Friday, February 21, 2014

Updated: My top 15 Twins prospects

Top prospect Byron Buxton is besieged by autograph seekers
at training camp.
This is something I started doing last year: My own ranking of the Twins prospects.

As I said then, this is essentially a mashup of other people's work. I've personally seen a very limited number of these players, and those I have seen, I've seen only in a limited amount of action.

Looking back on last year's list, I am pleased with the ordering at the top — I was ahead of the curve in ranking Byron Buxton above Miguel Sano, and I went with Oswaldo Arcia and Alex Meyer above Aaron Hicks and Kyle Gibson, which wasn't obvious a year ago — and considerably less happy with the guys I had 11-15.

Baseball America on Wednesday released its Top 100 list, and "only" four Twins prospects made that list. This is fewer than made some other overall lists, and I am inclined to the more cautious BA appraisal of the system. To get higher than four — even to get to four — requires taking some leaps of faith on teen-aged pitchers and the ability of some players to handle key defensive roles.

This year's model:

1) Byron Buxton, outfield
2) Miguel Sano, third base
3) Alex Meyer, right-handed pitcher
4) Josmil Pinto, catcher
5) Kohl Stewart, right-handed pitcher
6) Eddie Rosario, second baseman/outfielder
7) J.O. Berrios, right-handed pitcher
8) Jorge Polanco, second baseman
9) Trevor May, right-handed pitcher
10) Michael Tonkin, right-handed pitcher
11) Danny Santana, shortstop
12) Lewis Thorpe, left-handed pitcher
13) Stephen Gonsalves, left-handed pitcher
14) Sean Gilmartin, left-handed pitcher
15) Max Kepler, first baseman/outfielder

(Note: this list was amended several days after the initial posting to get J.O. Berrios in. I have no excuse for missing him to start with.)

A few comments:

  • I've said throughout ranking season that Pinto — a major-league ready bat who can at least pretend to catch — ought to rate higher than most lists have had him. 
  • I deliberately depressed the rankings for Stewart and (especially) Thorpe on the basis that they are teen-age pitchers. 
  • I would have Rosario higher than Stewart if Rosario weren't starting the season with a suspension and/or we knew for sure he's going to be a second baseman.
  • If I knew May's command will be strong enough to start, he'd rate at least three notches higher. As  a bullpen guy, he's no better than Tonkin. But he has a chance to start, so he goes ahead of Tonkin.
  • I give major league proximity a bit more weight than most of the ranking outlets. Tonkin doesn't have Thorpe's ceiling, but Tonkin, who already has major league service time, is more likely to play in the majors this year than Thorpe ever is.

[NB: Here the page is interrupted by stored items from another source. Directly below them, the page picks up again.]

(* ===== verification/LayoutRun.v ===== *)
(** * Splitting a graph and laying out its hierarchies

    The hierarchies of a graph are its connected components, so that the constructor and the
    stages run on every one of them. *)

From S2P Require Import Prelude Crossings Hierarchy HierarchyCycles HierarchyRanks HierarchyStages Layout LayoutBuild LayoutTraverse.
Import Crossings Hierarchy HierarchyCycles HierarchyRanks HierarchyStages Layout LayoutBuild LayoutTraverse.
#[local] Open Scope nat_scope.

Module LayoutRun.

Section Split.
Context (g : lgraph) (V : list nat) (HL : consistent g V).

Abbreviation comp st c := (comps st !!! c : list nat).
Abbreviation steps := (steps g V).
Abbreviation split_ok := (split_ok g V).

(** Every edge of the traversal from a vertex that was seen stays in its component. *)
Record settled (st : tstate) : Prop := {
  se_closed : ∀ v, v ∈ allVertices st → closed_at g V st v;
  se_filled : ∀ c, c ∈ hierarchyVertices st → comp st c ≠ []
}.

(** ** Roots *)

Lemma split_more R R' st : split_ok R st → R ⊆ R' → split_ok R' st.
Proof.
  intros [In Fi Id Hi Nd Co Di Ro Li] HR. split; try done. intros c l1 v l2 Hc E.
  destruct (Ro c l1 v l2 Hc E) as [?|?]; [left; by apply HR|by right].
Qed.

(** What is kept from one root to the next. *)
Record advance (st st' : tstate) : Prop := {
  a_all : allVertices st ⊆ allVertices st';
  a_settled : settled st';
  a_kind : filledVertexSet st' = None ↔ filledVertexSet st = None
}.

(** The state with a new component for a root. *)
Definition with_comp (st : tstate) : tstate :=
  TState (allVertices st) (<[size (comps st) := []]> (comps st)) (hierarchyVertices st ++ [size (comps st)]) (filledVertexSet st).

And Polanco over Santana probably deserves more than one sentence of explication. As I see it, Santana has the stronger set of tools — nobody's talking about moving him off shortstop — and he's two levels of competition ahead of Polanco. Polanco is more than two years younger than Santana and shows more signs of turning his tools into actual skills. In particular, I really don't like Santana's grasp of the strike zone.

This is less systematic than arbitrary, but I give Polanco a 50 percent chance of becoming a quality major league second baseman, and I give Santana a 20 percent chance of becoming a quality major league shortstop.  On that basis, I put Polanco ahead of Santana.


  1. Did you forget about Jose Berrios? I haven't seen a prospect list that didn't include him in the Top 10.

    1. You are correct. I did. The list has been amended accordingly. Thanks.